If you’d like to see the slack available for a specific task, here’s how you can view the available free slack (free slack: The amount of time that a task can be delayed without delaying its successor tasks. For a task without successors, free slack is the amount of time that the task can be delayed without delaying the finish date of the project.) or total slack (total slack: The amount of time that the finish date of a task can be delayed without delaying the finish date of the project.) from the Detail Gantt view.
- Click View > Other Views > More Views.
- In the Views list, double-click Detail Gantt.
- Click View > Tables > Schedule.
- Click a task and view its slack values in the Free Slack and Total Slack fields.
If you don’t see the Free Slack and Total Slack fields, press Tab to move to those fields.
Tip To resolve scheduling issues, you may be able to move tasks from phases that have no slack to phases that have too much slack.
Note Negative slack values may indicate a schedule inconsistency. For example, a task that has a Finish-to-Start (FS) dependency with another task that must start before the end date of the first task will show negative slack. Negative slack can also appear when a task is scheduled to finish after its deadline date.
More about slack
By default and by definition, a task with zero (0) slack is considered a critical task. If a critical task is delayed, the project finish date is also delayed. To build some slack into your critical path, you can change the default setting for slack in the Tasks are critical if slack is less than or equal to box on the Calculation Options tab of the Project Options dialog box (File > Options). For more information, see Show the critical path of your project and How Project schedules tasks: Behind the scenes.

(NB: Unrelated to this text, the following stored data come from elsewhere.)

(* ===== verification/EngineLaws.v ===== *)
(** * The engine's store stays whole *)

From stdpp Require Import sorting.
From S2P Require Import Prelude StoreError Database StoreKey BlobCipher Refinement Backend SignalStore SignalSpec ProtocolStore ProtocolSpec BlobCodec AppSyncStore AppSyncSpec Frame Engine.

(** ** Tables *)

Section tables.
Context {K A : Type} `{Countable K}.
Implicit Types (m : gmap (K * Z) A).

Lemma own_rows_of me may m m' k : own me may m m' -> k <> me -> rows_of_table k m' = rows_of_table k m.
Proof using Type.
  intros [Ha _] Hk. apply map_eq. intros i. apply option_eq. intros v. unfold rows_of_table.
  rewrite !map_lookup_filter_Some. cbn. split; intros [Hv E]; (split; [|done]).
  - by rewrite <-Ha by congruence.
  - by rewrite Ha by congruence.
Qed.

Lemma bereft_rows dead m k : k ∉ dead -> rows_of_table k (bereft dead m) = rows_of_table k m.
Proof using Type.
  intros Hk. unfold rows_of_table, bereft. rewrite map_filter_filter. apply map_filter_ext.
  intros i x _. cbn. split; [tauto|]. intros E. split; [done|]. by rewrite E.
Qed.

Lemma bereft_none dead m k : k ∈ dead -> rows_of_table k (bereft dead m) = ∅.
Proof using Type.
  intros Hk. unfold rows_of_table, bereft. apply map_eq. intros i. rewrite lookup_empty.
  apply eq_None_not_Some. intros [v Hv]. apply map_lookup_filter_Some in Hv as [Hv E].
  apply map_lookup_filter_Some in Hv as [_ Hn]. cbn in E, Hn. by rewrite E in Hn.
Qed.

Lemma scoped_none acc m k : scoped acc m -> k ∉ acc -> rows_of_table k m = ∅.
Proof using Type.
  intros Hs Hk. apply map_eq. intros i. rewrite lookup_empty. apply eq_None_not_Some. intros [v Hv].
  apply map_lookup_filter_Some in Hv as [Hv E]. cbn in E. apply Hk. rewrite <-E. apply Hs. by eexists.
Qed.

Lemma scoped_bereft acc dead m : scoped acc m -> scoped (acc ∖ dead) (bereft dead m).
Proof using Type.
  intros Hs i [v Hv]. apply map_lookup_filter_Some in Hv as [Hv Hn]. cbn in Hn.
  apply elem_of_difference. split; [apply Hs; by eexists|done].
Qed.

Lemma scoped_mono acc acc' m : acc ⊆ acc' -> scoped acc m -> scoped acc' m.
Proof using Type. intros Hsub Hs i Hi. by apply Hsub, Hs. Qed.
End tables.

(** ** Whole *)

(** Every table's rows belong to accounts that exist, and every store knows exactly those. *)
Definition signal_rooted (acc : gset Z) (s : SignalDb) : Prop :=
  sd_accounts s = acc /\ scoped acc (addr_rows s) /\ scoped acc (prekeys s) /\ scoped acc (signed_prekeys s).

Definition proto_rooted (acc : gset Z) (p : ProtoDb) : Prop :=
  pd_accounts p = acc /\ scoped acc (sender_key_devices p) /\ scoped acc (lid_pn_mapping p) /\
  scoped acc (base_keys p) /\ scoped acc (device_registry p) /\ scoped acc (tc_tokens p) /\
  scoped acc (sent_messages p) /\ scoped acc (msg_secrets p).

Definition app_rooted (acc : gset Z) (a : AppDb) : Prop :=
  ad_accounts a = acc /\ scoped acc (app_state_keys a) /\ scoped acc (app_state_versions a) /\
  scoped acc (app_state_mutation_macs a) /\ scoped_rows acc (device_rows a).

Definition rooted (acc : gset Z) (d : EngineDb) : Prop :=
  signal_rooted acc (signal_db d) /\ proto_rooted acc (proto_db d) /\ app_rooted acc (app_db d).

Definition whole (d : EngineDb) : Prop := store_ok d /\ rooted (dom (accounts d)) d.

Lemma signal_own_rooted me acc s s' : signal_own me s s' -> signal_rooted acc s -> signal_rooted acc s'.
Proof.
  intros (E & H1 & H2 & H3) (Ea & K1 & K2 & K3). rewrite Ea in *. split_and!; [done|by eapply own_scoped..].
Qed.

Lemma proto_own_rooted me acc p p' : proto_own me p p' -> proto_rooted acc p -> proto_rooted acc p'.
Proof.
  intros (E & Ho) (Ea & Hk). rewrite Ea in *. destruct_and?. split_and!; [done|by eapply own_scoped..].
Qed.

Lemma app_own_rooted me acc a a' : app_own me a a' -> app_rooted acc a -> app_rooted acc a'.
Proof.
  intros (E & H1 & H2 & H3 & H4) (Ea & K1 & K2 & K3 & K4). rewrite Ea in *.
  split_and!; [done|by eapply own_scoped..|by eapply own_row_scoped].
Qed.

Lemma rooted_none acc d k : rooted acc d -> k ∉ acc -> rows_of k d = rows_of k empty_store.
Proof.
  intros ((_ & H1) & (_ & H2) & (_ & H3)) Hk. destruct_and?. unfold rows_of.
  cbn [signal_db proto_db app_db empty_store].
  rewrite !(scoped_none acc _ k) by (done || (intros i [v Hv]; by rewrite lookup_empty in Hv)).
  f_equal. f_equal. cbn. rewrite lookup_empty. apply eq_None_not_Some. intros Hr. apply Hk.
  by match goal with H : scoped_rows _ _ |- _ => apply H end.
Qed.

(** ** A statement on its own *)

Lemma execute_cases {D A} (f : D -> StoreResult A * D) (w : World D) :
  match execute f w with
  | (Ok a, w') => f (db w) = (Ok a, db w')
  | (Err _, w') => db w' = db w \/ exists a, f (db w) = (Ok a, db w')
  end.
Proof.
  pose proof (post_execute false f (db w) (fun a d => f (db w) = (Ok a, d))
    (fun d => d = db w \/ exists a, f (db w) = (Ok a, d))) as H.
  specialize (H ltac:(by left)).
  destruct (f (db w)) as [r d] eqn:E.
  specialize (H ltac:(destruct r; [split; [done|intros _; right; by eexists]|by left]) w ltac:(done) eq_refl).
  destruct (execute f w) as [[a|e] w']; [by destruct H|done].
Qed.

(** ** Creation and deletion *)

Lemma rooted_grow d id row :
  rooted (dom (accounts d)) d -> last_device_id d < id ->
  let d' := set_known (union {[id]}) (MkEngineDb (<[id := row]> (accounts d)) id (signal_db d) (proto_db d) (app_db d)) in
  rooted (dom (accounts d')) d'.
Proof.
  intros ((E1 & H1) & (E2 & H2) & (E3 & H3)) Hid d'. destruct_and?.
  assert (Hsub : dom (accounts d) ⊆ {[id]} ∪ dom (accounts d)) by set_solver.
  unfold rooted, signal_rooted, proto_rooted, app_rooted, d'. cbn. rewrite dom_insert_L, E1, E2, E3.
  split_and!; try done; try (by eapply scoped_mono).
  intros k Hk. apply Hsub. by match goal with H : scoped_rows _ _ |- _ => apply H end.
Qed.

Lemma dom_without {A} (m : gmap Z A) dead : dom (filter (fun x => x.1 ∉ dead) m) = dom m ∖ dead.
Proof.
  apply set_eq. intros k. rewrite elem_of_difference, !elem_of_dom. split.
  - intros [v Hv]. apply map_lookup_filter_Some in Hv as [Hv Hn]. split; [by eexists|done].
  - intros [[v Hv] Hn]. exists v. by apply map_lookup_filter_Some.
Qed.

Lemma rooted_cascade dead d :
  rooted (dom (accounts d)) d -> rooted (dom (accounts (cascade dead d))) (cascade dead d).
Proof.
  intros ((E1 & H1) & (E2 & H2) & (E3 & H3)). destruct_and?. unfold rooted, signal_rooted, proto_rooted, app_rooted, cascade. cbn.
  rewrite dom_without, E1, E2, E3. split_and!; try done; try (by apply scoped_bereft).
  intros k [v Hv]. apply map_lookup_filter_Some in Hv as [Hv Hn]. apply elem_of_difference.
  split; [|done]. match goal with H : scoped_rows _ _ |- _ => apply H end. by eexists.
Qed.

Lemma cascade_rows dead d k : k ∉ dead -> rows_of k (cascade dead d) = rows_of k d.
Proof.
  intros Hk. unfold rows_of, cascade. cbn. rewrite !bereft_rows by done. f_equal. f_equal.
  rewrite map_lookup_filter. destruct (device_rows (app_db d) !! k); cbn; by rewrite ?option_guard_True.
Qed.

Lemma store_ok_cascade dead d : store_ok d -> store_ok (cascade dead d).
Proof.
  intros [Hid Hun]. split; cbn.
  - intros k row [Hr _]%map_lookup_filter_Some. by apply Hid.
  - intros k1 r1 k2 r2 [H1 _]%map_lookup_filter_Some [H2 _]%map_lookup_filter_Some. by apply Hun.
Qed.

To make sure your project finishes on time, try optimizing tasks that have slack and are not on the critical path. For example, use free slack to delay a task, or assign its resource to another task to help prevent the schedule from slipping.
Total slack can be positive or negative. A negative slack value indicates there isn’t enough time scheduled for the task and more time is needed to prevent your project finish date from slipping.
If you’re curious about how Project calculates free slack, add the Start Slack and Finish Slack fields to any task view (click Add New Column in that view, and then pick the fields). Start slack is useful when leveling projects that are scheduled from the finish date and shows the difference between early start and late start dates. Finish slack is useful when leveling projects that are scheduled from the start date and shows the difference between early finish and late finish dates. The smaller of both slack amounts is the amount of free slack.
Here a couple things to keep in mind about float or slack.
|Tips and Gotchas
|Watch out for inflexible constraints
||If a task that is constrained to a date has a predecessor that finishes too late for the successor to begin on the date specified in the constraint, negative slack can occur. Negative slack will even further constrain the end date of your project.
|Deadline dates changes total slack
||Deadline dates can affect the total slack on tasks. If you enter a deadline date before the end of the task's total slack, total slack will be recalculated by using the deadline date rather than the task's late finish date. The task becomes critical if the total slack reaches zero.